To do: Output exactly the lines that run from the top of the entries to the line holding "Definition pin_cpus (cpus", including both of those lines.

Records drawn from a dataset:
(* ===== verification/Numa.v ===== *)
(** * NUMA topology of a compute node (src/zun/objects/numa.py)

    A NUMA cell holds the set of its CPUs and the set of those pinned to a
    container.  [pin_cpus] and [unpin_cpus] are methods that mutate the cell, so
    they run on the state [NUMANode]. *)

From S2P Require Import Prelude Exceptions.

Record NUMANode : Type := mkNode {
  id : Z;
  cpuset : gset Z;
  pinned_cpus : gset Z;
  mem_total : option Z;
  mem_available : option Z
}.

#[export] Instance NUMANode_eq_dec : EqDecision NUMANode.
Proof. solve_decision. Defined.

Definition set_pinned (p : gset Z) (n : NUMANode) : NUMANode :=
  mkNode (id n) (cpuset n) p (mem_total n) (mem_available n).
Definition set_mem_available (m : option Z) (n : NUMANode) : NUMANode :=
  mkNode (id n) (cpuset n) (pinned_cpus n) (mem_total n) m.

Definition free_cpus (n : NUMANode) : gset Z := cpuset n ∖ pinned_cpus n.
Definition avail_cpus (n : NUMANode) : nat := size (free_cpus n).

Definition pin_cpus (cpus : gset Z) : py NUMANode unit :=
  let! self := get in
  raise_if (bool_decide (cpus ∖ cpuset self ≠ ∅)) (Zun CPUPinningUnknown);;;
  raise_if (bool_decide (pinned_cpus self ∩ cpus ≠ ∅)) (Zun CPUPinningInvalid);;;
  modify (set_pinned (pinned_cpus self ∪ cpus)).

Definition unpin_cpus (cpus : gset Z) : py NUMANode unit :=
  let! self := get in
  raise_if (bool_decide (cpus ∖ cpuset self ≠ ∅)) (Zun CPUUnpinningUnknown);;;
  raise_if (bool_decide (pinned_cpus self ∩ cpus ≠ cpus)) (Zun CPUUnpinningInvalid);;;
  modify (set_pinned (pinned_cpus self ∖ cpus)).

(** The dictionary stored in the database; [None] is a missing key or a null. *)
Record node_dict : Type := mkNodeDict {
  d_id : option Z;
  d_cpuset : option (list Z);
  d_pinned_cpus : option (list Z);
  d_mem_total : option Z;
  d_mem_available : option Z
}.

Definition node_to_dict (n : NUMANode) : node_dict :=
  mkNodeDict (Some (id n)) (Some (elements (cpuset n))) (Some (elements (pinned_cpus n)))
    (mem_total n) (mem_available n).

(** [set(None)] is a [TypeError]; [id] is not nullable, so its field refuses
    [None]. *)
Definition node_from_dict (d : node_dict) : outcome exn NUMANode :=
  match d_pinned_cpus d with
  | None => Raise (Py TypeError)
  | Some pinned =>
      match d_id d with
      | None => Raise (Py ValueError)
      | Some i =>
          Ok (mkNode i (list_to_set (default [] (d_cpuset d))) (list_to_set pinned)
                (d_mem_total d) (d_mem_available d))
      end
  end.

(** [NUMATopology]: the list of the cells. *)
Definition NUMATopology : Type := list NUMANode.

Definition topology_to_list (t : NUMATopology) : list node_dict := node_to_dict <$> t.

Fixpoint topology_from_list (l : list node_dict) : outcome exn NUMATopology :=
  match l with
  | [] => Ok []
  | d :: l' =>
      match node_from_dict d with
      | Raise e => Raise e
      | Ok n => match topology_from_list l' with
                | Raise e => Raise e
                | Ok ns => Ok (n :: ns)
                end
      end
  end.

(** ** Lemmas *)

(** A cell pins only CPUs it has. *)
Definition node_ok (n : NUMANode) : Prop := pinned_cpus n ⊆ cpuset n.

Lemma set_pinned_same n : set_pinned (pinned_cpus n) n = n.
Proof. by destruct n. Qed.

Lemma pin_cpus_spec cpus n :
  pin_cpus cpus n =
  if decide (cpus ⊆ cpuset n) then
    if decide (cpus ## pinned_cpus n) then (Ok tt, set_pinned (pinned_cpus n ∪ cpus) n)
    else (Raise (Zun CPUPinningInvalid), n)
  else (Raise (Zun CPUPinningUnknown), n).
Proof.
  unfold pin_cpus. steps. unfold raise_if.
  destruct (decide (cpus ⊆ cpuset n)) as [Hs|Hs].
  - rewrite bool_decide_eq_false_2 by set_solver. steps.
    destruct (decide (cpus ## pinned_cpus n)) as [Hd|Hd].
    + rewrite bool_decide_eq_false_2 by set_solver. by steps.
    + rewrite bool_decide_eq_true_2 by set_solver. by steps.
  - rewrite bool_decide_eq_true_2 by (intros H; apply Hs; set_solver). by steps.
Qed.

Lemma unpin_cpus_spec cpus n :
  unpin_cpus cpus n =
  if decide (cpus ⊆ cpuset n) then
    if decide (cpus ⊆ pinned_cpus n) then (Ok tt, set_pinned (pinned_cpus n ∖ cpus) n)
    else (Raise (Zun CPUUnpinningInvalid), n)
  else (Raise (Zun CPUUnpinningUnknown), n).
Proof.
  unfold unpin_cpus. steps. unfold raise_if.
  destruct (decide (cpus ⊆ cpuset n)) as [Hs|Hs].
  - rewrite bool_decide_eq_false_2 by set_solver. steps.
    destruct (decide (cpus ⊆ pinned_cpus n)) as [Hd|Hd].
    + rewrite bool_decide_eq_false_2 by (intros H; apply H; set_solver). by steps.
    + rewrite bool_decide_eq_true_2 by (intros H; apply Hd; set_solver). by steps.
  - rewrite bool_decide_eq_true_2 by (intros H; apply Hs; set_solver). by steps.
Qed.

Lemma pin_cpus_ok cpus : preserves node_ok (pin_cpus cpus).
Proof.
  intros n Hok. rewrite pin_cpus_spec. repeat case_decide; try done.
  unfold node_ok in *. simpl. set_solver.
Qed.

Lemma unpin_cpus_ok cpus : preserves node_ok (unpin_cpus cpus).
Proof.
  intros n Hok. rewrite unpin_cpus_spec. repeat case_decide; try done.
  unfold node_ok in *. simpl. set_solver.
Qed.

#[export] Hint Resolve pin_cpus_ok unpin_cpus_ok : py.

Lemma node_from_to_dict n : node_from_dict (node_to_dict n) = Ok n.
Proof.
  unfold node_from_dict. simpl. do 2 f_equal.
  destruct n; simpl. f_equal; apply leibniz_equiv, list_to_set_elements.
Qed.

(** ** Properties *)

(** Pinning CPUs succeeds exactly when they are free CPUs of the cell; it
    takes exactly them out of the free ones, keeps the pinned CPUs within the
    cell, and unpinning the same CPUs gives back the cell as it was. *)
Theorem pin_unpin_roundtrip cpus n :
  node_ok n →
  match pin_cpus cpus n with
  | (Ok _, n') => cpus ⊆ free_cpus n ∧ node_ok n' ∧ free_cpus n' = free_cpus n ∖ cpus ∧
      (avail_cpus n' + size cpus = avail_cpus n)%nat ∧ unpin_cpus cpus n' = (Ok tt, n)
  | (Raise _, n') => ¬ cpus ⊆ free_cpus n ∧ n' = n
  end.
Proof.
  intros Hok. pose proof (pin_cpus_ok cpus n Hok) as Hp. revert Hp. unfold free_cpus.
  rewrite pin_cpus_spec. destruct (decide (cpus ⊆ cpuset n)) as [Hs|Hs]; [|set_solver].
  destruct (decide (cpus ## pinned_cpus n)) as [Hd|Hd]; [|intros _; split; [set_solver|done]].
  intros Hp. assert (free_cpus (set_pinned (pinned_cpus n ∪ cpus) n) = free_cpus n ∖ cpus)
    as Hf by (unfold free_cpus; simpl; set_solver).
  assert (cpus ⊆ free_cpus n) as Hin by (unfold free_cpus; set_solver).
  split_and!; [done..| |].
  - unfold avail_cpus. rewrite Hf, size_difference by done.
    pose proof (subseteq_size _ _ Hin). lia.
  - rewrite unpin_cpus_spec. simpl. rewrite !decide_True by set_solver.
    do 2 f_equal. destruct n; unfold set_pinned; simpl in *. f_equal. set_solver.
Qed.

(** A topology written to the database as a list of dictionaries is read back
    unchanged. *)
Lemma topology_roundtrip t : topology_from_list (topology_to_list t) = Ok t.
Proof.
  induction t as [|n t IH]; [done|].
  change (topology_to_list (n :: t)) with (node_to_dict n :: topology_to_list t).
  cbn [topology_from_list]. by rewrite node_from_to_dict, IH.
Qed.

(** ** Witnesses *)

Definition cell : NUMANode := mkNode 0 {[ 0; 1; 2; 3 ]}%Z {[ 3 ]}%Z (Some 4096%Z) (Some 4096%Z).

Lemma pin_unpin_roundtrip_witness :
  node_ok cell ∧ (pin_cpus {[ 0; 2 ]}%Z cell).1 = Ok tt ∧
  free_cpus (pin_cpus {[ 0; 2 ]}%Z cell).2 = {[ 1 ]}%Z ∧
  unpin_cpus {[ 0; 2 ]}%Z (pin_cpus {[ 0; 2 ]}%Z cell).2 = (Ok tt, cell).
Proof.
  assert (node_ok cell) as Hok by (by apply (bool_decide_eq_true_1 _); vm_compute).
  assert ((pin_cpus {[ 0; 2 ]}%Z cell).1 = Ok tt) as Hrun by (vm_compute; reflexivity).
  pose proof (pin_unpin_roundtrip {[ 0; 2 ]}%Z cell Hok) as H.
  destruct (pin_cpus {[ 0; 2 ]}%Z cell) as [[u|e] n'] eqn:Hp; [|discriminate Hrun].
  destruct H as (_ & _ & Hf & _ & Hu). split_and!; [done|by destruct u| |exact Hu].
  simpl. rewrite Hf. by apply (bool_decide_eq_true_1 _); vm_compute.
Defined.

Final answer:
(* ===== verification/Numa.v ===== *)
(** * NUMA topology of a compute node (src/zun/objects/numa.py)

    A NUMA cell holds the set of its CPUs and the set of those pinned to a
    container.  [pin_cpus] and [unpin_cpus] are methods that mutate the cell, so
    they run on the state [NUMANode]. *)

From S2P Require Import Prelude Exceptions.

Record NUMANode : Type := mkNode {
  id : Z;
  cpuset : gset Z;
  pinned_cpus : gset Z;
  mem_total : option Z;
  mem_available : option Z
}.

#[export] Instance NUMANode_eq_dec : EqDecision NUMANode.
Proof. solve_decision. Defined.

Definition set_pinned (p : gset Z) (n : NUMANode) : NUMANode :=
  mkNode (id n) (cpuset n) p (mem_total n) (mem_available n).
Definition set_mem_available (m : option Z) (n : NUMANode) : NUMANode :=
  mkNode (id n) (cpuset n) (pinned_cpus n) (mem_total n) m.

Definition free_cpus (n : NUMANode) : gset Z := cpuset n ∖ pinned_cpus n.
Definition avail_cpus (n : NUMANode) : nat := size (free_cpus n).

Definition pin_cpus (cpus : gset Z) : py NUMANode unit :=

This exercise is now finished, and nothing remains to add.